Mini quotes a maximum driving range of 233 kilometres on the WLTP cycle, which again is at the lower end of what’s on offer from rivals. Only the Mazda MX-30 Electric quotes a shorter range (200km).
As for driving performance, the company claims the Cooper SE will dash from 0-100 in 7.3 seconds and hit a top speed of 150km/h. That’s about half a second off the petrol-powered Mini Cooper S 3-Door Hatch (6.7 seconds).
Mini Australia doesn’t quote consumption figures in its local marketing, but a global guide says the claimed energy of the Cooper SE 3-Door Hatch is 15.2-17.6kWh/100km on the WLTP cycle. Our test car’s trip computer was showing an average of 15.0kWh/100km.
While the teeny battery doesn’t offer the most range, it makes for pretty quick charging even using older technology. Mini says the Electric Hatch supports only up to 50kW DC fast charging, though even at that rate you can replenish 80 per cent from zero in just 36 minutes.
That extends to 3.12 hours if you charge via a 7.4kW AC charger via a Type 2 plug.
This was my first time piloting an electric Mini and I have to say, after being somewhat disappointed by the pricing and the performance/range specifications on paper, the drive experience turned things around.
Mini prides itself on offering cars with a ‘go-kart feel’ behind the wheel, and the Mini Electric does a pretty good job at upholding that mantra.
Weighing in at just 1365kg, the top-spec Mini Electric Hatch is one of the lightest EVs on sale (courtesy of that small 32.6kWh battery), it’s only 140kg heavier than an equivalent Mini Cooper S 3-Door Hatch – or about two adults-worth.
The nominal weight penalty pays dividends in the drive experience. The Mini Electric drives and handles like a regular Mini should: it’s zippy, darty at the front end, and genuinely fun to punt around.
We spent most of our time with the Mini Electric commuting to and from the CarExpert office, including a mix of freeway and inner-city driving. The Mini ate it all up with no dramas.
However, as we’ve mentioned in previous Mini reviews – and vehicles based on the BMW UKL platform in general – road noise isn’t filtered out as much as we’d like, especially from a premium vehicle. The fact the electric drivetrain is much quieter in operation than a conventional petrol or diesel engine only amplifies this.
Why “much quieter” and not “silent”? Mini has tried to dial in some emotion by giving the Electric a synthesised note when on the move – it doesn’t pretend to be a petrol-powered Cooper S, instead it’s a distinctive whirring. It plays a similar noise outside the vehicle too, and it’s quite loud.
Performance is as you’d expect: torquey and linear. It’s not quite as brisk as the petrol-powered Cooper S (7.3 seconds v 6.6 seconds 0-100), but it still feels pretty quick when you sink your boot in.

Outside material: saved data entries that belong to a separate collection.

Lemma filter_length_change (bm bm' : Z → bool) pos (l : list Z) :
  (∀ i, i ≠ pos → bm' i = bm i) → NoDup l →
  Z.of_nat (length (filter (λ i, bm' i = true) l))
  = Z.of_nat (length (filter (λ i, bm i = true) l))
    + (if decide (pos ∈ l)
       then (if bm' pos then 1 else 0) - (if bm pos then 1 else 0)
       else 0).
Proof.
  intros Hoth Hnd. induction Hnd as [|x l Hx Hnd IH].
  { rewrite decide_False by apply not_elem_of_nil. simpl. lia. }
  rewrite !filter_cons. destruct (decide (x = pos)) as [->|Hne].
  - rewrite decide_False in IH by done.
    rewrite (decide_True (P := pos ∈ pos :: l)) by left.
    destruct (bm' pos), (bm pos); simpl;
      repeat (rewrite decide_True by done || rewrite decide_False by done);
      simpl; lia.
  - rewrite (Hoth x Hne).
    assert ((if decide (pos ∈ x :: l)
             then (if bm' pos then 1 else 0) - (if bm pos then 1 else 0) else 0)
            = (if decide (pos ∈ l)
               then (if bm' pos then 1 else 0) - (if bm pos then 1 else 0) else 0))
      as ->.
    { destruct (decide (pos ∈ l)) as [Hin|Hin].
      - rewrite decide_True; [done|by right].
      - rewrite decide_False; [done|]. rewrite elem_of_cons. intros [?|?]; congruence. }
    destruct (decide (bm x = true)); simpl; lia.
Qed.

Lemma count_set_set bm pos n :
  0 ≤ pos < n → bm pos = false →
  count_set (Bitmap.set bm pos) n = count_set bm n + 1.
Proof.
  intros Hpos Hbit. unfold count_set.
  rewrite (filter_length_change bm (Bitmap.set bm pos) pos).
  - rewrite decide_True by (apply elem_of_seqZ; lia).
    unfold Bitmap.set. rewrite decide_True, Hbit by done. lia.
  - intros i Hi. unfold Bitmap.set. by rewrite decide_False.
  - apply NoDup_seqZ.
Qed.

Lemma count_set_reset bm pos n :
  0 ≤ pos < n → bm pos = true →
  count_set (Bitmap.reset bm pos) n = count_set bm n - 1.
Proof.
  intros Hpos Hbit. unfold count_set.
  rewrite (filter_length_change bm (Bitmap.reset bm pos) pos).
  - rewrite decide_True by (apply elem_of_seqZ; lia).
    unfold Bitmap.reset. rewrite decide_True, Hbit by done. lia.
  - intros i Hi. unfold Bitmap.reset. by rewrite decide_False.
  - apply NoDup_seqZ.
Qed.

Lemma count_set_zero n : count_set (λ _, false) n = 0.
Proof.
  unfold count_set. induction (seqZ 0 n) as [|x l IH]; [done|].
  rewrite filter_cons. by rewrite decide_False.
Qed.

(** What [memcpy] put in a slot is what [memcpy] reads back from it. *)
Lemma memcpy_from_to off (buf : list byte) sl :
  memcpy_from off (Z.of_nat (length buf))
    (memcpy_to off buf (Z.of_nat (length buf)) sl) = buf.
Proof.
  unfold memcpy_from, memcpy_to. apply list_eq. intros i.
  rewrite list_lookup_fmap.
  destruct (decide (i < length buf)%nat) as [Hlt|Hge].
  - rewrite lookup_seqZ_lt by lia. simpl.
    rewrite decide_True by lia.
    replace (Z.to_nat (off + (0 + Z.of_nat i) - off)) with i by lia.
    destruct (lookup_lt_is_Some_2 buf i Hlt) as [b Hb]. by rewrite Hb.
  - rewrite lookup_seqZ_ge by lia. simpl. symmetry. apply lookup_ge_None. lia.
Qed.

(** ** Steps of the record layer on one frame *)

Section record_steps.
Context {D : Type} `{!DiskManager D}.

Local Abbreviation BPM := (BufferPoolManager D).
Local Abbreviation FH := (RmFileHandle D).

Lemma reframed_upd (s : BPM) f g pg :
  pages_ s !! f = Some pg → reframed s (upd_frame f g s) f (g pg).
Proof.
  intros Hpg. split; [by apply lookup_upd_frame_eq|].
  split; [|done]. intros f' Hne. by apply lookup_upd_frame_ne.
Qed.

Lemma reframed_trans (s s1 s2 : BPM) f pg1 pg2 :
  reframed s s1 f pg1 → reframed s1 s2 f pg2 → reframed s s2 f pg2.
Proof.
  intros (H1 & Ho1 & Ht1 & Hd1) (H2 & Ho2 & Ht2 & Hd2).
  split; [done|]. split; [|split; congruence].
  intros f' Hne. rewrite Ho2, Ho1 by done. done.
Qed.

It feels more responsive than the petrol equivalents at city speeds.
Ride and handling is typical Mini, in that it errs on the sportier side of things and turns in pretty sharply.
It can get a little sharp over larger imperfections like potholes and tram tracks, not helped by the lack of adaptive damping that you get in high-grade versions of the Cooper S and JCW. That said, it’s far from uncomfortable.
The steering is a highlight thanks to its quick ratio and direct feel, making the Mini Electric feel responsive and eager to turn in whether you’re navigating city streets or carving up a B-road on the way home.
As for the driving range, it was hard to get an accurate gauge of what would be achievable on a full charge, as the trip computer seemed to never know how much range was left. It would constantly chop and change depending on the drive conditions, but we reckon 200km of real-world range is doable.
Like other versions of the Mini we’ve sampled of late, the driver assistance suite leaves a bit to be desired.
Standard features include low-speed AEB with pedestrian detection, adaptive cruise control with stop/go functionality, as well as lane departure warning. Given the price and competition, that list is underdone.
Take the adaptive cruise, which is camera-based rather than radar. Travel on a highway facing harsh sunlight and the car will suddenly turn off the adaptive cruise as the sensors get overwhelmed. This happened recently with the Cooper S as well.
Lane departure warning doesn’t really do much these days, especially for a car so small. A proper lane-keep assist or lane centring function to go with the adaptive cruise would put the Mini in line with most competitors.
Further, while the glasshouse is big and all-round outward visibility very good, it seems silly no Mini is available with blind-spot monitoring or rear cross-traffic alert. While some will argue they aren’t a necessity, they come in handy in day-to-day situations.
Like BMW, the Mini line-up is covered by a three-year, unlimited-kilometre warranty which is lagging behind premium and mainstream brands – most offer at least five years of coverage these days.
Mini offers Service Inclusive packages for an upfront fee, which cover the first five years or 80,000km of scheduled maintenance. In non-JCW models, including the Mini Electric, it’s $1640 for the package, averaging $410 per annum.
Alternatively, you can pay-as-you-go via Condition Based Service, which instead of using set intervals like most brands relies on vehicle sensors to determine when it’s time to visit your dealer.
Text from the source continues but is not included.